A empresa foi a primeira operadora privada de satélites da Europa, lançando o satélite Astra 1A em 1988 para fornecer TV via satélite para empresas como a Sky. Hoje a empresa opera mais de 50 satélites GEO fornecendo TV e serviços de conectividade.

Também se tornou a primeira empresa a operar em órbitas múltiplas depois de adquirir a O3b Networks e assumir sua frota Medium Earth Obit (MEO) em 2016.

Fundada por Greg Wyler em 2007, a O3b Networks tinha como objetivo lançar uma nova constelação de satélites de comunicação MEO a cerca de 8.000 km acima da Terra. O3b significava "outros três bilhões" - os três bilhões de pessoas que, na época, não tinham acesso regular à Internet.

Depois de originalmente planejar o lançamento em 2010, o primeiro satélite O3b foi lançado em 2013. O último lote subiu em 2019 e hoje 20 das máquinas de 700 kg da Thales Alenia Space-Band estão em órbita.

A SES adquiriu uma participação de 30% na O3b em 2009 por 75 milhões de dólares (370 milhões de reais), juntando-se a empresas do porte da Google como investidora. Posteriormente, elevou sua participação na empresa para 49,1% antes de adquirir o restante da empresa por 730 milhões de dólares (3,6 bilhões de reais) em 2016.

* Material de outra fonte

(** The schedule of validated parameters, with the level payment [pay']
    of its frequency next to the scheduled payment [pay]: the two agree
    on an ordinary key, and a rapid payment is the larger one. *)
Lemma schedule_with_level_payment (p : MortgageParams) (freq_key : string) :
  valid p -> recognized freq_key ->
  exists m label r pay pay',
    dict_get freq_key FREQS = Some (m, label)
    /\ (0 < m)%Z
    /\ builds p freq_key m r pay
         (mkDataFrame
            (schedule_loop r pay (Z.to_nat (term_years p * m)) 1%Z
               (principal p))
            label m)
    /\ level_payment (principal p) (quoted_rate_percent p) (amort_years p) m
       = Ok pay'
    /\ 0 <= r /\ 0 < pay' /\ pay' <= pay
    /\ pay' * annuity r (amort_years p * m) = principal p
    /\ principal p * r <= pay
    /\ (ordinary freq_key -> pay = pay').
Proof.
  intros Hvalid Hrec.
  destruct (proj1 (recognized_iff freq_key) Hrec) as (m & label & Hkey).
  destruct (build_schedule_df_valid p freq_key m label Hvalid Hkey)
    as (self & r & pay & Hinit & _ & Hstd & Hr & Hpay & Hr0 & Hcover & Hm & Hdf).
  destruct (init_value p Hvalid) as (std & Hstd' & _ & Hinit').
  rewrite Hinit in Hinit'. injection Hinit' as ->. simpl in *.
  destruct Hvalid as (HP & Hq & Hterm).
  destruct (level_payment_annuity (principal p) (quoted_rate_percent p)
              (amort_years p) m HP Hq ltac:(lia) Hm)
    as (r' & pay' & Hr' & Hpay' & _ & _ & Hpos & Hann).
  assert (r' = r) by congruence. subst r'.
  destruct (rapid_exceeds_ordinary (principal p) (quoted_rate_percent p)
              (amort_years p) HP Hq ltac:(lia))
    as (std0 & bw & w & Hstd0 & Hbw & Hw & _ & Hbwlt & _ & Hwlt).
  assert (std0 = std) by congruence. subst std0.
  assert (Hrel : pay' <= pay /\ (ordinary freq_key -> pay = pay')).
  { unfold FREQS in Hkey. simpl in Hkey.
    repeat match type of Hkey with
    | context [String.eqb ?a ?b] =>
        destruct (String.eqb_spec a b) as [-> | _]
    end; try discriminate; injection Hkey as <- <-;
    unfold schedule_payment in Hpay; simpl in Hpay.
    1-4: assert (pay = pay') by congruence; subst pay;
         split; [lra | reflexivity].
    - injection Hpay as <-. assert (bw = pay') by congruence. subst bw.
      split; [lra |]. intros (_ & Hne & _). now contradiction Hne.
    - injection Hpay as <-. assert (w = pay') by congruence. subst w.
      split; [lra |]. intros (_ & _ & Hne). now contradiction Hne. }
  destruct Hrel as (Hle & Hord).
  exists m, label, r, pay, pay'.
  split; [exact Hkey |]. split; [exact Hm |]. split.
  { eexists. exists label. repeat split; try eassumption. }
  repeat split; assumption.
Qed.






(** X13.  The table built for validated parameters and a key of [FREQS]
    carries the entry of its key ([PaymentsPerYear] and
    [FrequencyLabel]) and numbers its rows 1, 2, 3, ... without a gap. *)
Theorem schedule_rows_are_numbered (p : MortgageParams) (freq_key : string) :
  validate p = Ok tt -> recognized freq_key ->
  exists df,
    schedule_for p freq_key = Ok df
    /\ dict_get freq_key FREQS = Some (PaymentsPerYear df, FrequencyLabel df)
    /\ forall i row,
         nth_error (rows df) i = Some row ->
         Period row = (Z.of_nat i + 1)%Z.
Proof.
  intros Hval Hrec. apply validate_ok_iff in Hval.
  destruct (schedule_with_level_payment p freq_key Hval Hrec)
    as (m & label & r & pay & pay' & Hkey & _ & Hb & _).
  destruct (builds_rows _ _ _ _ _ _ Hb) as (_ & _ & Hfor).
  eexists. split; [exact Hfor |]. simpl. split; [exact Hkey |].
  intros i row Hrow.
  destruct (schedule_loop_row _ _ _ _ _ _ _ Hrow) as (Hperiod & _). lia.
Qed.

Tradicionalmente, a órbita de 36.000 km do GEO oferece cobertura constante e confiável – os satélites seguem a Terra de uma perspectiva fixa – mas com baixas larguras de banda e alta latência. Máquinas mais novas agora estão oferecendo maior rendimento nos terabits, mas a latência é um subproduto inevitável da distância de Terra Firma.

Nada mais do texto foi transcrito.